For me, the hardest part was finding a game where I felt welcome. I have a few challenges to deal with before I feel that there's room for me in a game.
One is a learning disability; due to chronic pain my capacity for taking in new information is limited -- I can swallow down only so many game commands, setting lore, and background information in one sitting. Games with miles and miles of old history that you are expected to read up on and know before daring to join a conversation -- not happening. If your setting deviates that much from the canon universe, whatever that is, it's not accessible to new people.
Games with complex custom settings and stories that require lots of lore learning before playing are out (looking at a lot of novel or movie setting games here), as are games that require you to learn a ttrpg system (looking at the various WoD games here for sure).
Social anxiety is another. Games where you have to pretty get on your knees and beg in order for older players to notice slash recognise you are out. MU*s are social games -- don't make newbies exist in their own vaccuum for days if you want them to stay. At the very least return IC greetings.
I don't expect roleplay to get handed to me on a platter when I enter a game, but I have had the same experience many times when deciding that I can do this, yes I can -- you get a character through the app process and finally get on the grid, and no one responds to you. You walk into rooms and try to join a conversation and get flat out ignored. You see people who are somehow marked 'helpers' or 'newbie friendly' and send them a whisper or a page -- and get no response. After a few hours of that, I'm out. I'm not going to stay where I am obviously not wanted.
And obviously, the community needs to be tolerable. I've seen some pretty horrific things out there, although the MMO games tend to be a lot worse than the MU*s.
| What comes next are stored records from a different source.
Definition upper_fn (args : values) : result runtime_error value :=
  v ← first_arg args;
  match v with VString s => Ok (VString (to_uppercase s)) | _ => Err (ArgumentError "expected string") end.
Definition lower_fn (args : values) : result runtime_error value :=
  v ← first_arg args;
  match v with VString s => Ok (VString (to_lowercase s)) | _ => Err (ArgumentError "expected string") end.
Definition len_fn (args : values) : result runtime_error value :=
  v ← first_arg args;
  match v with
  | VString s => Ok (VInt64 (Z.of_nat (length (str_bytes s))))
  | VArray a => Ok (VInt64 (Z.of_nat (length a)))
  | _ => Err (ArgumentError "expected string or array")
  end.

(** [i64::abs] wraps on [MIN] in a release build; [f64::abs] clears the sign bit. *)
Definition abs_fn (args : values) : result runtime_error value :=
  v ← first_arg args;
  match v with
  | VInt64 n => Ok (VInt64 (sign 64 (Z.abs n)))
  | VFloat64 b => Ok (VFloat64 (b mod 2 ^ 63))
  | VInt32 n => Ok (VInt32 (sign 32 (Z.abs n)))
  | VFloat32 b => Ok (VFloat32 (b mod 2 ^ 31))
  | _ => Err (ArgumentError "expected numeric")
  end.

Fixpoint coalesce_loop (fuel : nat) (i : Z) (args : values) : value :=
  match fuel with
  | O => VNull
  | S fuel =>
      match args !! dec i with
      | Some v => if is_null v then coalesce_loop fuel (i + 1) args else v
      | None => VNull
      end
  end.
Definition coalesce_fn (args : values) : result runtime_error value :=
  Ok (coalesce_loop (S (size args)) 0 args).

(** [register_builtins]; [now] is the clock of the call. *)
Definition register_builtins (now : Z) (r : FunctionRegistry) : FunctionRegistry :=
  <["coalesce" := coalesce_fn]> (<["abs" := abs_fn]> (<["len" := len_fn]> (<["lower" := lower_fn]>
    (<["upper" := upper_fn]> (<["concat" := concat_fn]> (<["now" := now_fn now]> r)))))).
End builtins.

(** ** Variables and conditions, shared by the runner and the executor *)

(** [$name] *)
Definition var_ref (s : string) : option string := str_strip_prefix s "$".

Section conditions.
Context `{JsonText}.

Definition resolve (vars : values) (v : value) : value :=
  match v with
  | VString s => match var_ref s with Some x => default VNull (vars !! x) | None => v end
  | _ => v
  end.

Fixpoint evaluate (vars : values) (c : Condition) : bool :=
  match c with
  | CEquals x e => match vars !! x with Some v => value_eqb v (resolve vars e) | None => false end
  | CNotEquals x e => match vars !! x with Some v => negb (value_eqb v (resolve vars e)) | None => false end
  | CIsNotNull x => match vars !! x with Some v => negb (is_null v) | None => false end
  | CGreaterOrEqual x e =>
      match vars !! x with Some v => negb (value_ltb v (resolve vars e)) | None => false end
  | CLessThan x e => match vars !! x with Some v => value_ltb v (resolve vars e) | None => false end
  | CAll cs => forallb (evaluate vars) cs
  | CAny cs => existsb (evaluate vars) cs
  end.
End conditions.

(** ** The backend of a call *)

Class ProcedureBackend (B : Type) : Type := {
  be_read : B → string → Z → result runtime_error (option values) * B;
  be_insert : B → string → values → result runtime_error () * B;
  be_update : B → string → Z → values → result runtime_error () * B;
  be_delete : B → string → Z → result runtime_error () * B;
  be_call_function : B → string → values → result runtime_error value
}.

(** ** The transactional runner *)

Definition DEFAULT_FUEL : Z := 10000.

Inductive Flow : Type := Next (v : value) | Return (v : value).

Section runner.
Context `{JsonText} `{ValueText} `{DisplayText} `{DebugText} {B : Type} `{ProcedureBackend B}.

Record Runner : Type := MkRunner {
  r_backend : B;
  r_vars : values;
  r_fuel : Z;
  r_burned : Z
}.
Definition set_backend (r : Runner) (b : B) : Runner := MkRunner b (r_vars r) (r_fuel r) (r_burned r).
Definition set_var (r : Runner) (x : string) (v : value) : Runner :=
  MkRunner (r_backend r) (<[x := v]> (r_vars r)) (r_fuel r) (r_burned r).

Definition charge (r : Runner) : result runtime_error () * Runner :=
  let r := MkRunner (r_backend r) (r_vars r) (r_fuel r) (wrap 64 (r_burned r + 1)) in
  (if r_fuel r <? r_burned r then Err (FuelExhausted (r_burned r)) else Ok (), r).

Definition resolve_id (r : Runner) (v : value) : result runtime_error Z :=
  let other o := Err (ArgumentError ("row id must be a non-negative integer, got " +:+ value_debug o)) in
  match resolve (r_vars r) v with
  | VUInt64 n => Ok n
  | VInt64 n => if 0 <=? n then Ok n else other (VInt64 n)
  | VUInt32 n => Ok n
  | VInt32 n => if 0 <=? n then Ok n else other (VInt32 n)
  | o => other o
  end.

(** [into.#id], then a variable [into.col] per column. *)
Definition bind_row (into : string) (row_id : Z) (row : values) (vars : values) : values :=
  map_fold (λ k v m, <[into +:+ "." +:+ k := v]> m) (<[into +:+ ".#id" := VUInt64 row_id]> vars) row.

Definition fail_message (vars : values) (message : string) : string :=
  match var_ref message with
  | Some x => match vars !! x with Some v => value_display v | None => message end
  | None => message
  end.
In the end I gave up on MU*s and MMOs alike. I got dragged back in this fall by @JinShei whom I used to play with elsewhere when she was opening her new Discworld themed mush. I am grateful for that because it's a setting I know very well, Ares is ridiculously easy to learn and use, and since I was there from the start, I don't need to bang on doors to get the older players to acknowledge me (though I make a point out of trying to greet guests and newcomers the way I've often wished someone would greet me on a new game).
Amazingly, it looks like my tale of woe got a happy ending.